(** What one turn adds. *)
Lemma loader_turn_accounting (l : loader) (now : fs * @dequeued label) :
  ∃ news done,
    delivered (loader_turn l now) = (delivered l ++ news)%list
    ∧ tasks_done (loader_turn l now) = (tasks_done l + done)%nat
    ∧ (length news ≤ done)%nat
    ∧ (done ≤ if is_image_task now.2 then 1 else 0)%nat
    ∧ (stopped (loader_turn l now) = false →
       stopped l = false
       ∧ done = if is_image_task now.2 then 1%nat else 0%nat)
    ∧ Forall (λ d, ∃ img_path size,
                now.2 = Item (Some (d.1, img_path, size))
                ∧ path_exists now.1 img_path = true) news.
Proof.
  destruct now as [f got]. unfold loader_turn. cbn [fst snd].
  destruct (stopped l) eqn:Hs.
  { exists [], 0%nat. rewrite app_nil_r, Nat.add_0_r.
    split; [done|]. split; [done|]. split; [done|].
    split; [destruct (is_image_task got); lia|].
    split; [intros; congruence | constructor]. }
  destruct got as [|[[[lbl p] size]|]]; cbn [is_image_task].
  - exists [], 0%nat. rewrite app_nil_r, Nat.add_0_r. by repeat split.
  - destruct (path_exists f p) eqn:Hp; cbn [negb].
    + destruct (_ ≫= _) as [img|].
      * exists [(lbl, img)], 1%nat. cbn. rewrite Nat.add_1_r.
        repeat split; try done. apply Forall_singleton. by exists p, size.
      * exists [], 1%nat. cbn. rewrite app_nil_r, Nat.add_1_r.
        repeat split; try done; lia.
    + exists [], 1%nat. cbn. rewrite app_nil_r, Nat.add_1_r.
      repeat split; try done; lia.
  - exists [], 0%nat. cbn. rewrite app_nil_r, Nat.add_0_r. by repeat split.
Qed.

(** X8: over any run of the worker, every delivery belongs to an image
    request whose file existed when it was dequeued; there are no more
    deliveries than finished tasks and no more finished tasks than
    image requests, and a worker that is still running has finished
    every image request it dequeued. *)
Theorem loader_accounting (turns : list (fs * @dequeued label)) (l : loader) :
  let l' := image_loader_thread turns l in
  ∃ news,
    delivered l' = (delivered l ++ news)%list
    ∧ (length news + tasks_done l ≤ tasks_done l')%nat
    ∧ (tasks_done l' ≤ tasks_done l + image_tasks turns)%nat
    ∧ (stopped l' = false →
       tasks_done l' = (tasks_done l + image_tasks turns)%nat)
    ∧ Forall (λ d, ∃ f img_path size,
                (f, Item (Some (d.1, img_path, size))) ∈ turns
                ∧ path_exists f img_path = true) news.
Proof.
  revert l. induction turns as [|now turns IH]; intros l; cbn zeta.
  - exists []. cbn. rewrite app_nil_r. repeat split; try done; lia.
  - cbn [image_loader_thread fold_left].
    change (fold_left loader_turn turns (loader_turn l now))
      with (image_loader_thread turns (loader_turn l now)).
    destruct (loader_turn_accounting l now)
      as (n1 & d1 & Hd1 & Ht1 & Hl1 & Hb1 & Hs1 & Hf1).
    destruct (IH (loader_turn l now)) as (n2 & Hd2 & Hl2 & Hb2 & Hs2 & Hf2).
    assert (image_tasks (now :: turns)
            = ((if is_image_task now.2 then 1 else 0) + image_tasks turns)%nat)
      as Hcount.
    { unfold image_tasks. rewrite filter_cons.
      destruct (is_image_task now.2); [by rewrite decide_True|].
      by rewrite decide_False. }
    exists (n1 ++ n2)%list. rewrite Hd2, Hd1, <- app_assoc, length_app, Hcount.
    split; [done|]. split; [lia|]. split; [lia|]. split.
    + intros Hrun. rewrite (Hs2 Hrun).
      assert (stopped (loader_turn l now) = false) as Hrun1.
      { destruct (stopped (loader_turn l now)) eqn:E; [|done].
        revert Hrun. unfold image_loader_thread.
        fold (image_loader_thread turns (loader_turn l now)).
        rewrite loader_stopped_run by done. by rewrite E. }
      destruct (Hs1 Hrun1) as [_ ->]. lia.
    + apply Forall_app. split.
      * eapply Forall_impl; [exact Hf1|]. cbn beta.
        intros d (p & size & Hnow & Hp). exists now.1, p, size.
        split; [|done]. rewrite <- Hnow. destruct now. by left.
      * eapply Forall_impl; [exact Hf2|]. cbn beta.
        intros d (f & p & size & Hin & Hp). exists f, p, size.
        split; [by right | done].
Qed.
Lemma fetchWord_little_endian_witness :
  let cpu := CPU.set_Registers (Registers.set_PC 1 NewRegisters) (setupCPU [0xC3; 0x50; 0x01]) in
  fst (fetchWord cpu) = 0x50 + 256 * 0x01 /\ is_u16 (fst (fetchWord cpu)).
Proof.
  intros cpu.
  pose proof (proj2 (proj2 (fetchWord_little_endian cpu))) as Hword.
  cbv zeta in Hword.
  assert (Hlow : is_u8 (Read (CPU.Memory cpu) (Registers.PC (CPU.Registers cpu))))
    by (vm_compute; split; [discriminate|reflexivity]).
  assert (Hhigh : is_u8 (Read (CPU.Memory cpu)
                           (wrap16 (Registers.PC (CPU.Registers cpu) + 1))))
    by (vm_compute; split; [discriminate|reflexivity]).
  exact (Hword Hlow Hhigh).
Defined.

(** ** The demonstration programs of [cmd/yagbc], replayed *)

(** [testBasicArithmetic]: 10 + 20 = 30. *)
Example demo_basic_arithmetic :
  Registers.A (CPU.Registers (fst (run 3 (setupCPU [0x3E; 0x0A; 0x06; 0x14; 0x80])))) = 30.
Proof. vm_compute. reflexivity. Qed.

(** [testRegisterCopying]: A = 0x99, B = 0x42, C = 0x99 after four steps. *)
Example demo_register_copying :
  let r := CPU.Registers (fst (run 4 (setupCPU [0x06; 0x42; 0x78; 0x0E; 0x99; 0x79]))) in
  (Registers.A r, Registers.B r, Registers.C r) = (0x99, 0x42, 0x99).
Proof. vm_compute. reflexivity. Qed.

(** [testJumpInstruction]: the load at 0x0005 is skipped.  The last
    instruction of the program sits at 0x0007, so the jump to 0x0008
    lands on its operand byte 0x22, an unassigned opcode: three steps
    end with A = 0x11 and PC = 0x0009. *)
Example demo_jump :
  let r := CPU.Registers
             (fst (run 3 (setupCPU [0x3E; 0x11; 0xC3; 0x08; 0x00; 0x3E; 0xFF; 0x3E; 0x22]))) in
  (Registers.A r, Registers.PC r) = (0x11, 0x0009).
Proof. vm_compute. reflexivity. Qed.

(** [TestOpADD_A_B_HalfCarry]: 0x0F + 0x01 sets H and not C. *)
Example test_half_carry :
  let r := CPU.Registers (fst (run 3 (setupCPU [0x3E; 0x0F; 0x06; 0x01; 0x80]))) in
  (Registers.A r, GetFlagH r, GetFlagC r) = (0x10, true, false).
Proof. vm_compute. reflexivity. Qed.

(* ===================================================================== *)
(** * Which step writes which register *)
(* ===================================================================== *)

Section RegisterWriters.
Context {M : Type} `{Memory M}.

Implicit Types cpu : CPU M.

(** X25.  Which opcode writes which register, on any memory: a running
    step changes F (hence any flag) only when it fetches ADD A,B
    (0x80); it changes A only for LD A,n, LD A,B, LD A,C and ADD A,B
    (0x3E, 0x78, 0x79, 0x80), B only for LD B,n (0x06) and C only for
    LD C,n (0x0E). *)
Theorem Step_register_writers cpu :
  CPU.Halted cpu = false ->
  let opcode := Read (CPU.Memory cpu) (Registers.PC (CPU.Registers cpu)) in
  let r := CPU.Registers cpu in
  let r' := CPU.Registers (fst (Step cpu)) in
  (opcode <> 0x80 -> Registers.F r' = Registers.F r) /\
  (opcode ∉ [0x3E; 0x78; 0x79; 0x80] -> Registers.A r' = Registers.A r) /\
  (opcode <> 0x06 -> Registers.B r' = Registers.B r) /\
  (opcode <> 0x0E -> Registers.C r' = Registers.C r).
Proof.
  intros Hh opcode r r'. subst r'.
  rewrite (Step_running cpu Hh). cbv zeta. fold opcode.
  rewrite (lookupOpcode_view opcode). cbv zeta.
  repeat case_decide;
    try (cbn [Execute]; destruct (opADD_A_B_only_A_F (snd (fetchByte cpu))) as (a & f & ->));
    (split; [|split; [|split]]); intros Hne;
    rewrite ?not_elem_of_cons in Hne; try reflexivity; lia.
Qed.
End RegisterWriters.

Lemma Step_register_writers_witness :
  let cpu := CPU.set_Registers (SetFlags true false true true NewRegisters)
               (setupCPU [0x3E; 0x42]) in
  Registers.F (CPU.Registers (fst (Step cpu))) = Registers.F (CPU.Registers cpu).
Proof.
  intros cpu.
  apply (proj1 (Step_register_writers cpu eq_refl)).
  vm_compute. discriminate.
Defined.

- Work item: Return the lines above precisely as they appear, beginning at the first line and ending at the line with "news ≤ done)%nat", and nothing after it.

- Your response:
(** What one turn adds. *)
Lemma loader_turn_accounting (l : loader) (now : fs * @dequeued label) :
  ∃ news done,
    delivered (loader_turn l now) = (delivered l ++ news)%list
    ∧ tasks_done (loader_turn l now) = (tasks_done l + done)%nat
    ∧ (length news ≤ done)%nat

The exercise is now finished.